> _Directions_
From the line with "Inductive Xhr (Ev" through the line with "onload := None;", repeat the entries verbatim, both end lines included, and add nothing.

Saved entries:
(** * Conversation context manager, worker and user database

    A shallow embedding of [conversation_manager.py] (the per-user bounded
    history, keyword extraction and topic-change detection), of the parts
    of [fast_main.py] that dispatch a job ([worker]), admit a request
    ([validate_and_sanitize_input], [queue_job_handler]) and send a reply
    ([send_formatted_message], [send_long_message]), and of the functions
    of [database_manager.py] that keep the plan and the usage of a user.

    Conventions of the embedding:
    - a Python [str] is a Rocq [string]; its 8-bit characters are read as the
      code points U+0000..U+00FF (Latin-1), and the character classes of
      [str.lower], [str.isspace] and the regular expression class [\w] are
      the ones Python has on that range;
    - a Python [set] of strings is a [gset string]; the order in which
      CPython iterates over a set depends on the string hashes of the
      process, so it is a parameter of the model ([PyHash]);
    - a Python [dict] keyed by user id is a [gmap Z _];
    - [time.time()] is a parameter too: [clock n] is what the n-th call in
      the process returns, and the globals count the calls made so far;
      readings are only stored and compared for equality, so they are
      taken in [Z];
    - the worker is followed through one job at a time: what the other
      workers do between two of its steps is not part of the model, and
      the replies and sleeps of a job are assumed not to raise;
    - the float comparison of [detect_topic_change] is computed with
      binary64 floats ([PrimFloat]), as Python does;
    - the tables [users] and [usage_stats] are finite maps by their keys,
      with the columns that the embedded functions read or write; a
      statement is a function on the tables, and [datetime.now()] is an
      argument of the function that calls it, a [datetime] of the years 1
      to 9999 counted in microseconds;
    - an INTEGER column holds a signed 64-bit number: user ids are those
      of Telegram, which fit it; [update_token_usage] is followed to the
      end of that range, where the binding of the argument raises or the
      column turns into a REAL; the other counters are followed inside
      the range;
    - what the end of a job and the handlers do outside the process (the
      replies, the calls of the database, the removal of a file) is
      recorded as a list of effects; a reply raises only when there is no
      message to reply to, and the file of a picture exists. *)

From Stdlib Require Import PrimFloat Ascii String.
From stdpp Require Import gmap strings list sorting.
(** [window.XMLHttpRequest], as a recorder of what the module asked of it:
    the calls of [open], the headers set, the flags and handlers installed
    and the number of calls of [send]. The exchange itself is the host's. *)
Record XMLHttpRequest (Ev : Type) : Type := {
  opened : list (string * string * bool);
  requestHeaders : list (string * string);
  withCredentials : bool;
  responseType : string;
  onload : option (Handler Ev);
  onerror : option (Handler Ev);
  sent : nat
}.
Arguments opened {Ev} _.
Arguments requestHeaders {Ev} _.
Arguments withCredentials {Ev} _.
Arguments responseType {Ev} _.
Arguments onload {Ev} _.
Arguments onerror {Ev} _.
Arguments sent {Ev} _.

Inductive Xhr (Ev : Type) : Type :=
| XMock (m : MockXMLHttpRequest Ev)
| XReal (x : XMLHttpRequest Ev).
Arguments XMock {Ev} _.
Arguments XReal {Ev} _.

(** What the host delivers when an exchange on the network completes. *)
Record TransportResult : Type := {
  tr_status : Z;
  tr_statusText : string;
  tr_response : JsVal;
  tr_headers : string -> option string
}.

Section Handles.
Context {Ev : Type}.

(** [new MockXMLHttpRequest(url, response)] *)
Definition new_MockXMLHttpRequest (url : string) (resp : JsVal)
  : MockXMLHttpRequest Ev :=
  {| _url := url; _response := resp; _withCredentials := None;
     _onloadCallback := None; _statusText := None; _status := None |}.

(** [new window.XMLHttpRequest()] *)
Definition new_XMLHttpRequest : XMLHttpRequest Ev :=
  {| opened := []; requestHeaders := []; withCredentials := false;
     responseType := ""; onload := None; onerror := None; sent := 0%nat |}.

(** The getters [status], [statusText] and [response] of the mock. *)
Definition mock_view (m : MockXMLHttpRequest Ev) : XhrView :=
  {| status := _status m; statusText := _statusText m;
     response := _response m; getResponseHeader := None |}.
(** X19: when the rows of the cost table come in the order of the pairs,
    facility by facility and location by location, the total cost reported
    for a solution of the second model equals cost times shipment added up
    over the rows of the extracted solution with a positive shipment. *)
Theorem aligned_round_trip (d : Data) (M : Model) (xs : tupledict) (X : Solution) :
  widgets2 d = Ok (M, xs) ->
  pd.index (transp_cost d) = keys d ->
  optimize M (OPTIMAL X) ->
  total_cost M X == recomputed_cost (sol2 d xs X).
Proof.
  intros Hrun Hal [HX _].
  destruct (Closed.widgets2_runs d _ Hrun) as (_ & _ & _ & Hnd).
  destruct (Closed.widgets2_inv d M xs Hrun) as [-> ->].
  apply Widgets2.feasible_iff in HX. destruct HX as [Hpos _].
  assert (Hnd' : NoDup (pd.index (transp_cost d))) by (rewrite Hal; exact Hnd).
  rewrite (RoundTrip.recomputed_cost_closed d X Hnd' Hpos), Hal.
  rewrite (Frames.filter_all (in_keys d) (keys d)
             (fun k Hk => proj2 (RoundTrip.in_keys_iff d k) Hk)).
  unfold total_cost. fold (ObjVal (widgets2_model d) X).
  rewrite Widgets2.ObjVal_closed. apply Qsum_ext_in. intros k _.
  rewrite (RoundTrip.aligned_costs d k Hal). reflexivity.
Qed.

Lemma aligned_round_trip_witness :
  pd.index (transp_cost the_data) = keys the_data /\
  total_cost (widgets2_model the_data) (cheapest_plan the_data) ==
  recomputed_cost (sol2 the_data (widgets2_x the_data) (cheapest_plan the_data)).
Proof.
  split; [reflexivity|].
  exact (aligned_round_trip the_data (widgets2_model the_data)
           (widgets2_x the_data) (cheapest_plan the_data)
           Scenario.the_widgets2 eq_refl Scenario.the_plan_optimal).
Defined.
Definition exn_message (e : exn) : string :=
  match e with
  | AppErr a => message a
  | JsError msg => msg
  end.

Inductive outcome (A : Type) :=
| Returns (a : A)
| Throws (e : exn).
Arguments Returns {A} a.
Arguments Throws {A} e.

Definition M (S A : Type) : Type := S -> S * outcome A.

Definition ret {S A} (a : A) : M S A := fun s => (s, Returns a).
Definition throw {S A} (e : exn) : M S A := fun s => (s, Throws e).
Definition bind {S A B} (c : M S A) (k : A -> M S B) : M S B :=
  fun s =>
    match c s with
    | (s', Returns a) => k a s'
    | (s', Throws e) => (s', Throws e)
    end.
Definition try_catch {S A} (body : M S A) (handler : exn -> M S A) : M S A :=
  fun s =>
    match body s with
    | (s', Returns a) => (s', Returns a)
    | (s', Throws e) => handler e s'
    end.
Definition gets {S A} (f : S -> A) : M S A := fun s => (s, Returns (f s)).
Definition modify {S} (f : S -> S) : M S unit := fun s => (f s, Returns tt).

(** Run a computation on a component of a larger state. *)
Definition zoom {S T A} (proj : T -> S) (upd : S -> T -> T) (c : M S A) : M T A :=
  fun t => let (s', r) := c (proj t) in (upd s' t, r).

Notation "'let*' x ':=' c 'in' k" := (bind c (fun x => k))
  (at level 10, x name, c at level 100, k at level 200).
Notation "c ';;;' k" := (bind c (fun _ => k))
  (at level 100, k at level 200, right associativity).

(** The result of an external call, turned into a computation. *)
Definition answer {S A} (o : outcome A) : M S A :=
  match o with
  | Returns a => ret a
  | Throws e => throw e
  end.

(** ** The metadata index: [FileService] *)

Inductive maybe_date :=
| Undefined
| Null
| DateAt (t : Z).

(** A file record, and also the [metadata] object handed to
    [saveFileMetadata]: the last four properties may be absent. *)
Record FileRecord := mkFileRecord {
  fileId : string;
  originalName : string;
  mimeType : string;
  size : Z;
  s3Key : string;
  s3Location : string;
  userId : string;
  uploadedAt : Z;
  createdAt : option Z;
  updatedAt : option Z;
  accessCount : option Z;
  lastAccessed : maybe_date
}.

> _Response to the exercise_
Inductive Xhr (Ev : Type) : Type :=
| XMock (m : MockXMLHttpRequest Ev)
| XReal (x : XMLHttpRequest Ev).
Arguments XMock {Ev} _.
Arguments XReal {Ev} _.

(** What the host delivers when an exchange on the network completes. *)
Record TransportResult : Type := {
  tr_status : Z;
  tr_statusText : string;
  tr_response : JsVal;
  tr_headers : string -> option string
}.

Section Handles.
Context {Ev : Type}.

(** [new MockXMLHttpRequest(url, response)] *)
Definition new_MockXMLHttpRequest (url : string) (resp : JsVal)
  : MockXMLHttpRequest Ev :=
  {| _url := url; _response := resp; _withCredentials := None;
     _onloadCallback := None; _statusText := None; _status := None |}.

(** [new window.XMLHttpRequest()] *)
Definition new_XMLHttpRequest : XMLHttpRequest Ev :=
  {| opened := []; requestHeaders := []; withCredentials := false;
     responseType := ""; onload := None; onerror := None; sent := 0%nat |}.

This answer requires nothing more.